In the present case, the plaintiff alleges that the defendant "acted with conscious disregard of the first chemical spill . . . and wilfully disregarded the probability that a chemical accident could occur again, injuring Marten Transport, its representative driver, and the public at large." (Amended Complaint, count three, ¶ 5.) The plaintiff also alleges that the defendant "knew or should have known after the first chemical spill that its loading methods and/or inspection were inadequate." (Amended Complaint, count three, ¶ 3.) The plaintiff further alleges that the defendant "failed to safely and properly load the hazardous materials into Marten's trailers when it knew or should have known that such loading was unsafe and threatened public safety." (Amended Complaint, count three, ¶ 3.)

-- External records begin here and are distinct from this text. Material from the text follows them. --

(** * Keystroke dynamics recorder, comparator and analyzer (static/keystroke.js)

    A shallow embedding of the capture state machine [KeystrokeRecorder], of
    [compareKeystrokePatterns] and of [analyzeKeystrokePattern], followed by
    the properties of the specification that concern them.

    The file [static/keystroke.js] holds three revisions of the script.  The
    embedding follows the revision headed "Versión mejorada y corregida"
    (the one with [keyStates] mapping a key to the index of its open entry);
    the module [Legacy] embeds the two places where the older revisions
    differ and that the properties touch.

    Numbers.  The clock [performance.now()] returns fractional milliseconds:
    a clock reading is a rational [Q], and [Math.round] is the floor of
    [x + 1/2].  Stored times are whole milliseconds, [Z].  Averages, scores
    and the percentage thresholds are computed over [Q]; the products
    [length * 0.3] and [length * 0.5] are compared with integer counts only,
    for which the exact rational comparison and the IEEE double one agree. *)

From Stdlib Require Import ZArith QArith Qround Qminmax Lia.
From stdpp Require Import gmap strings list fin_maps sorting.

Local Open Scope Z_scope.

(** ** JavaScript numeric helpers *)

(** [Math.round(x)]: the nearest integer, halves rounded up. *)
Definition Math_round (x : Q) : Z := Qfloor (x + (1 # 2))%Q.

(** A variable holding a number or [null], as [startTime]. *)
Definition truthy (t : option Q) : bool :=
  match t with
  | Some s => negb (Qeq_bool s 0)
  | None => false
  end.

(** Numeric coercion in [currentTime - startTime]: [null] counts as 0. *)
Definition to_number (t : option Q) : Q :=
  match t with
  | Some s => s
  | None => 0%Q
  end.

(** [value || ""] on a string. *)
Definition or_empty (value : string) : string :=
  if String.eqb value "" then ""%string else value.

(** ** The exported payload *)

Module Payload.

(** One entry of [keystroke_timings]: [{key, press_time, release_time}]. *)
Record timing := mkTiming {
  key : string;
  press_time : Z;
  release_time : Z
}.

(** [{password, keystroke_timings, total_time}]; the list may be missing
    from an object handed to the comparator or the analyzer. *)
Record t := mk {
  password : string;
  keystroke_timings : option (list timing);
  total_time : Z
}.

(** [release_time - press_time] *)
Definition dwell (x : timing) : Z := release_time x - press_time x.

End Payload.

(** ** The recorder *)

Module KeyState.
(** The value stored in [keyStates]: [{startTime, index}]. *)
Record t := mk { startTime : Z; index : nat }.
End KeyState.

Module Recorder.

(** An element of the array [timings]. *)
Record entry := mkEntry {
  key : string;
  press_time : Z;
  release_time : option Z;          (* [null] until the key goes up *)
  index : nat
}.

(** The variables the closure [KeystrokeRecorder] captures. *)
Record state := mkState {
  timings : list entry;
  startTime : option Q;
  isRecording : bool;
  keyStates : gmap string KeyState.t
}.

(** The recorder as [KeystrokeRecorder(inputEl)] leaves it. *)
Definition init : state :=
  {| timings := []; startTime := None; isRecording := false; keyStates := ∅ |}.

(** Every function below takes [now], the value that its call of
    [getCurrentTime()] returns. *)

Definition startRecording (st : state) (now : Q) : state :=
  {| timings := [];
     startTime := Some now;
     isRecording := true;
     keyStates := ∅ |}.

Definition onKeyDown (st : state) (now : Q) (keyCode : string) : state :=
  if negb (isRecording st) then st
  else
    let currentTime := now in
    (* [if (!startTime) startTime = currentTime]: also taken when
       [startTime] is the number 0 *)
    let startTime' :=
      if negb (truthy (startTime st)) then Some currentTime else startTime st in
    let relativeTime := Math_round (currentTime - to_number startTime')%Q in
    match keyStates st !! keyCode with
    | Some _ =>
        (* key repeat: return, the assignment to [startTime] stays *)
        {| timings := timings st;
           startTime := startTime';
           isRecording := isRecording st;
           keyStates := keyStates st |}
    | None =>
        {| timings :=
             timings st ++
             [ {| key := keyCode;
                  press_time := relativeTime;
                  release_time := None;
                  index := length (timings st) |} ];
           startTime := startTime';
           isRecording := isRecording st;
           keyStates :=
             <[ keyCode := {| KeyState.startTime := relativeTime;
                              KeyState.index := length (timings st) |} ]>
               (keyStates st) |}
    end.

(** [timings[i].release_time = t] *)
Definition set_release (e : entry) (t : Z) : entry :=
  {| key := key e;
     press_time := press_time e;
     release_time := Some t;
     index := index e |}.

Definition onKeyUp (st : state) (now : Q) (keyCode : string) : state :=
  if negb (isRecording st) then st
  else
    let currentTime := now in
    let relativeTime := Math_round (currentTime - to_number (startTime st))%Q in
    match keyStates st !! keyCode with
    | Some keyState =>
        let timingIndex := KeyState.index keyState in
        let timings' :=
          match timings st !! timingIndex with
          | Some e =>
              match release_time e with
              | None => <[ timingIndex := set_release e relativeTime ]> (timings st)
              | Some _ => timings st
              end
          | None => timings st
          end in
        {| timings := timings';
           startTime := startTime st;
           isRecording := isRecording st;
           keyStates := delete keyCode (keyStates st) |}
    | None => st
    end.

(** The test of the [filter] in [exportPayload]:
    [t.release_time !== null && t.press_time !== null].  A [press_time] is
    the result of [Math.round] and is never [null]. *)
Definition is_valid (e : entry) : bool :=
  match release_time e with
  | Some _ => true
  | None => false
  end && true.

(** The function of the [map] in [exportPayload]; it runs on entries that
    passed [is_valid], whose [release_time] is a number. *)
Definition format (e : entry) : Payload.timing :=
  {| Payload.key := key e;
     Payload.press_time := press_time e;
     Payload.release_time :=
       match release_time e with
       | Some r => r
       | None => 0
       end |}.
(** * The symbol table *)

(** C7: the export array holds six symbols, one for each of the six shared
    variables of the ULP program and no other, each the variable's name
    behind the prefix ulp_. *)
Theorem six_shared_variables_exported :
  petfilter_ulp_symbols = map host_symbol shared_variables /\
  List.length petfilter_ulp_symbols = 6%nat /\
  List.length shared_variables = 6%nat /\
  NoDup petfilter_ulp_symbols.
Proof.
  split; [reflexivity | ]. split; [reflexivity | ]. split; [reflexivity | ].
  assert (E : nodup string_dec petfilter_ulp_symbols = petfilter_ulp_symbols)
    by reflexivity.
  rewrite <- E. apply NoDup_nodup.
Qed.

(** * The last reading *)

Lemma main_last_reading (ins : list input) :
  forall s : ulp_state,
    Forall is_i32 (map snd ins) ->
    ulp_nh3_last_reading (final_state (main ins s)) =
      last (successes (trace (main ins s))) (ulp_nh3_last_reading s) /\
    (0 <= ulp_nh3_last_reading s < 2 ^ 31 ->
     0 <= ulp_nh3_last_reading (final_state (main ins s)) < 2 ^ 31).
Proof.
  induction ins as [ | [h raw] ins IH]; intros s Hin.
  - simpl. auto.
  - simpl map in Hin. apply Forall_cons_iff in Hin. destruct Hin as [Hraw Hin].
    unfold is_i32 in Hraw.
    rewrite main_cons.
    change (ulp_nh3_last_reading s) with (ulp_nh3_last_reading (host_apply h s)).
    set (s1 := host_apply h s) in *.
    assert (Hu : 0 <= raw -> u32 raw = raw).
    { intros Hr. apply u32_small. unfold is_u32, u32_modulus. lia. }
    destruct (loop_iter_cases raw s1) as [(_ & E) | (_ & E)]; rewrite E.
    + simpl. auto.
    + destruct (loop_body_cases raw s1)
        as [(Hr & B) | [(Hr & _ & B) | [(Hr & _ & _ & B) | (Hr & _ & _ & B)]]];
        try rewrite (Hu Hr) in B; rewrite B; cbn [final_state trace status fst snd].
      * rewrite successes_app, successes_read_delay, (neg_leb _ Hr).
        apply IH. exact Hin.
      * rewrite successes_app, successes_read_delay, (nonneg_leb _ Hr).
        cbn [app]. rewrite last_cons_default.
        match goal with
        | |- context [main ins ?s2] => destruct (IH s2 Hin) as [IH1 IH2]
        end.
        cbn [set_above_count set_cycle_count set_last_reading ulp_nh3_last_reading] in IH1, IH2.
        split; [exact IH1 | ]. intros _. apply IH2. lia.
      * rewrite successes_app, successes_read_delay, (nonneg_leb _ Hr).
        cbn [app]. rewrite last_cons_default.
        match goal with
        | |- context [main ins ?s2] => destruct (IH s2 Hin) as [IH1 IH2]
        end.
        cbn [set_above_count set_cycle_count set_last_reading ulp_nh3_last_reading] in IH1, IH2.
        split; [exact IH1 | ]. intros _. apply IH2. lia.
      * rewrite successes_read_wake, (nonneg_leb _ Hr).
        cbn [set_above_count set_cycle_count set_last_reading ulp_nh3_last_reading last].
        split; [reflexivity | lia].
Qed.

(** C10: in a run from a state whose last reading is the initial 0, the
    variable holds the latest successful sensor reading, or 0 while there
    has been none, and its value is below 2^31; failed reads do not show in
    it. *)
Theorem last_reading_is_latest_success (ins : list input) (s : ulp_state) :
  ulp_nh3_last_reading s = 0 ->
  Forall is_i32 (map snd ins) ->
  ulp_nh3_last_reading (final_state (main ins s)) =
    last (successes (trace (main ins s))) 0 /\
  0 <= ulp_nh3_last_reading (final_state (main ins s)) < 2 ^ 31.
Proof.
  intros H0 Hin. destruct (main_last_reading ins s Hin) as [H1 H2].
  rewrite H0 in H1, H2. split; [exact H1 | apply H2; lia].
Qed.

Lemma last_reading_is_latest_success_witness :
  ulp_nh3_last_reading initial_state = 0 /\
  Forall is_i32 (map snd [(no_write, 1200); (no_write, -1)]) /\
  ulp_nh3_last_reading
    (final_state (main [(no_write, 1200); (no_write, -1)] initial_state)) = 1200.
Proof.
  assert (H0 : ulp_nh3_last_reading initial_state = 0) by reflexivity.
  assert (Hin : Forall is_i32 (map snd [(no_write, 1200); (no_write, -1)])).
  { simpl. repeat constructor; unfold is_i32; lia. }
  split; [exact H0 | ]. split; [exact Hin | ].
  rewrite (proj1 (last_reading_is_latest_success _ initial_state H0 Hin)).
  reflexivity.
Defined.

(** * The consecutive-above counter *)

Lemma main_single (h : host_write) (raw : Z) (s : ulp_state) :
  main [(h, raw)] s = loop_iter raw (host_apply h s).
Proof.
  rewrite main_cons.
  destruct (loop_iter raw (host_apply h s)) as [[s' evs] [ | ]]; [ | reflexivity].
  simpl. rewrite app_nil_r. reflexivity.
Qed.

(** C2: an iteration whose reading is below the threshold leaves the
    counter at zero; a failed read leaves it as it was; it goes up, and then
    by one, only in an iteration whose reading is at or above the threshold.
    This holds of every iteration from every state, so also right after
    every below-threshold reading met in a run. *)
Theorem above_count_resets_below_threshold
    (raw : Z) (s : ulp_state) (pre : list input) (h : host_write) (s0 : ulp_state) :
  (0 <= raw -> u32 raw < ulp_nh3_threshold_adc s ->
   ulp_nh3_above_count (final_state (loop_body raw s)) = 0) /\
  (raw < 0 ->
   ulp_nh3_above_count (final_state (loop_body raw s)) = ulp_nh3_above_count s) /\
  (is_u32 (ulp_nh3_above_count s) ->
   ulp_nh3_above_count s < ulp_nh3_above_count (final_state (loop_body raw s)) ->
   0 <= raw /\ ulp_nh3_threshold_adc s <= u32 raw /\
   ulp_nh3_above_count (final_state (loop_body raw s)) = ulp_nh3_above_count s + 1) /\
  (status (main pre s0) = Running ->
   s = host_apply h (final_state (main pre s0)) ->
   ulp_stop_flag s = 0 ->
   0 <= raw -> u32 raw < ulp_nh3_threshold_adc s ->
   ulp_nh3_above_count (final_state (main (pre ++ [(h, raw)]) s0)) = 0).
Proof.
  assert (Hbelow : 0 <= raw -> u32 raw < ulp_nh3_threshold_adc s ->
                   ulp_nh3_above_count (final_state (loop_body raw s)) = 0).
  { intros Hr Hlt.
    destruct (loop_body_cases raw s)
      as [(Hn & _) | [(_ & _ & B) | [(_ & Hge & _) | (_ & Hge & _)]]];
      [lia | rewrite B; reflexivity | lia | lia]. }
  split; [exact Hbelow | ]. split; [ | split].
  - intros Hr.
    destruct (loop_body_cases raw s)
      as [(_ & B) | [(Hn & _) | [(Hn & _) | (Hn & _)]]];
      [rewrite B; reflexivity | lia ..].
  - intros Ha Hup. unfold is_u32 in Ha.
    destruct (loop_body_cases raw s)
      as [(_ & B) | [(_ & _ & B) | [(Hr & Hge & _ & B) | (Hr & Hge & _ & B)]]];
      rewrite B in Hup |- *; cbn [final_state fst set_above_count ulp_nh3_above_count] in Hup |- *;
      try lia.
    + destruct (Z.eq_dec (ulp_nh3_above_count s) (u32_modulus - 1)) as [Hmax | Hmax].
      * rewrite Hmax, u32_succ_max in Hup. lia.
      * rewrite u32_succ by lia. auto.
    + destruct (Z.eq_dec (ulp_nh3_above_count s) (u32_modulus - 1)) as [Hmax | Hmax].
      * rewrite Hmax, u32_succ_max in Hup. lia.
      * rewrite u32_succ by lia. auto.
  - intros Hrun Hs Hstop Hr Hlt.
    rewrite main_app, Hrun. cbn [final_state fst].
    rewrite main_single. fold (final_state (main pre s0)). rewrite <- Hs.
    unfold loop_iter. rewrite Hstop. simpl (0 =? 0). cbv iota.
    apply Hbelow; assumption.
Qed.

Lemma above_count_resets_below_threshold_witness :
  0 <= 900 /\ u32 900 < ulp_nh3_threshold_adc initial_state /\
  ulp_nh3_above_count
    (final_state (main [(no_write, 1600); (no_write, 1700)] initial_state)) = 2 /\
  ulp_nh3_above_count
    (final_state (main ([(no_write, 1600); (no_write, 1700)] ++ [(no_write, 900)])
                    initial_state)) = 0.
Proof.
  assert (Hr : 0 <= 900) by lia.
  assert (Hlt : u32 900 < ulp_nh3_threshold_adc initial_state) by reflexivity.
  split; [exact Hr | ]. split; [exact Hlt | ]. split; [reflexivity | ].
  exact (proj2 (proj2 (proj2
           (above_count_resets_below_threshold 900
              (host_apply no_write
                 (final_state (main [(no_write, 1600); (no_write, 1700)] initial_state)))
              [(no_write, 1600); (no_write, 1700)] no_write initial_state)))
           eq_refl eq_refl eq_refl Hr Hlt).
Defined.

(** * Monotonicity of the cycle counter *)

Lemma loop_body_cycle_count (raw : Z) (s : ulp_state) :
  ulp_cycle_count (final_state (loop_body raw s)) =
  if raw <? 0 then ulp_cycle_count s else u32 (ulp_cycle_count s + 1).
Proof.
  destruct (loop_body_cases raw s)
    as [(Hr & B) | [(Hr & _ & B) | [(Hr & _ & _ & B) | (Hr & _ & _ & B)]]];
    rewrite B; cbn [final_state fst set_above_count set_cycle_count ulp_cycle_count].
  - apply Z.ltb_lt in Hr. rewrite Hr. reflexivity.
  - apply Z.ltb_ge in Hr. rewrite Hr. reflexivity.
  - apply Z.ltb_ge in Hr. rewrite Hr. reflexivity.
  - apply Z.ltb_ge in Hr. rewrite Hr. reflexivity.
Qed.

Lemma loop_iter_cycle_count (raw : Z) (s : ulp_state) :
  ulp_cycle_count (final_state (loop_iter raw s)) =
  if (ulp_stop_flag s =? 0) && negb (raw <? 0)
  then u32 (ulp_cycle_count s + 1) else ulp_cycle_count s.
Proof.
  unfold loop_iter. destruct (ulp_stop_flag s =? 0); [ | reflexivity].
  rewrite loop_body_cycle_count. destruct (raw <? 0); reflexivity.
Qed.

(** Sensor readings of 0 under a positive threshold keep the program
    running and do nothing but count cycles. *)
Lemma zero_readings_run (n : nat) :
  forall s : ulp_state,
    ulp_stop_flag s = 0 ->
    0 < ulp_nh3_threshold_adc s ->
    status (main (zero_readings n) s) = Running /\
    u32 (ulp_cycle_count (final_state (main (zero_readings n) s))) =
      u32 (ulp_cycle_count s + Z.of_nat n) /\
    ulp_stop_flag (final_state (main (zero_readings n) s)) = 0 /\
    ulp_nh3_threshold_adc (final_state (main (zero_readings n) s)) =
      ulp_nh3_threshold_adc s.
Proof.
  induction n as [ | n IH]; intros s Hs Ht.
  - cbn [zero_readings repeat main status final_state fst snd Z.of_nat].
    rewrite Z.add_0_r. auto.
  - change (zero_readings (S n)) with ((no_write, 0) :: zero_readings n).
    rewrite main_cons, host_apply_no_write.
    unfold loop_iter. rewrite Hs. simpl (0 =? 0). cbv iota.
    destruct (loop_body_cases 0 s)
      as [(Hr & _) | [(_ & _ & B) | [(_ & Hge & _) | (_ & Hge & _)]]];
      [lia | | change (u32 0) with 0 in Hge; lia ..].
    rewrite B. cbn [final_state trace status fst snd].
    match goal with
    | |- context [main (zero_readings n) ?s2] =>
        destruct (IH s2 Hs Ht) as (I1 & I2 & I3 & I4)
    end.
    cbn [set_above_count set_cycle_count set_last_reading ulp_cycle_count] in I2.
    rewrite u32_add_l in I2.
    split; [exact I1 | ]. split; [ | split; [exact I3 | exact I4]].
    rewrite I2. f_equal. lia.
Qed.

(** Counterexample to C6 as stated: the 32-bit counter wraps.  The state
    reached from the initial one by 2^32 - 1 successful reads has the cycle
    count at its maximum, and the next successful read takes it down to 0. *)
Lemma cycle_count_decreases_at_wrap :
  let r := main (zero_readings (Z.to_nat (u32_modulus - 1))) initial_state in
  status r = Running /\
  wf_state (final_state r) /\
  ulp_cycle_count (final_state r) = u32_modulus - 1 /\
  ulp_cycle_count (final_state (loop_iter 0 (final_state r))) = 0 /\
  ~ ulp_cycle_count (final_state r) <=
    ulp_cycle_count (final_state (loop_iter 0 (final_state r))).
Proof.
  intros r.
  assert (Hwf : wf_state (final_state r)).
  { apply main_wf. unfold wf_state, is_u32, u32_modulus. simpl. lia. }
  destruct (zero_readings_run (Z.to_nat (u32_modulus - 1)) initial_state)
    as (Hrun & Hc & Hs & _); [reflexivity | reflexivity | ].
  fold r in Hrun, Hc, Hs. clearbody r.
  rewrite Z2Nat.id in Hc by (unfold u32_modulus; lia).
  rewrite u32_small in Hc by apply Hwf.
  change (u32 (ulp_cycle_count initial_state + (u32_modulus - 1)))
    with (u32_modulus - 1) in Hc.
  assert (Hnext : ulp_cycle_count (final_state (loop_iter 0 (final_state r))) = 0).
  { rewrite loop_iter_cycle_count, Hs, Hc. reflexivity. }
  split; [exact Hrun | ]. split; [exact Hwf | ]. split; [exact Hc | ].
  split; [exact Hnext | ]. rewrite Hnext, Hc. unfold u32_modulus. lia.
Qed.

After viewing these allegations in the light most favorable to the plaintiff, the court finds that the plaintiff has alleged more than mere negligence in the third count of its complaint. The plaintiff's language denotes that the defendant's conduct was more than a failure to use that degree of care for the protection of another that a reasonable and prudent defendant would use under like circumstances. Brown v. Branford, supra, 12 Conn. App. 108. The court further finds that the plaintiff has sufficiently alleged practices by the defendant that can be described as unscrupulous or offensive to public policy. Chernet v. Town of Wilton, supra. Superior Court, Docket No. 108840. For example, the defendant allegedly risked injuring the plaintiff's employees and the public at large through chemical spills. (Amended Complaint, third count, ¶ 5.) Accordingly, the plaintiff's allegations of more than mere negligence are enough to withstand the defendant's motion to strike. Willow Springs Condominium Assn., Inc. v. Seventh BRT Development Corp., supra, 245 Conn. 43.
For the foregoing reasons, the defendant's motion to strike the third count of the plaintiff's amended complaint is denied because the plaintiff has sufficiently alleged a cause of action under CUTPA.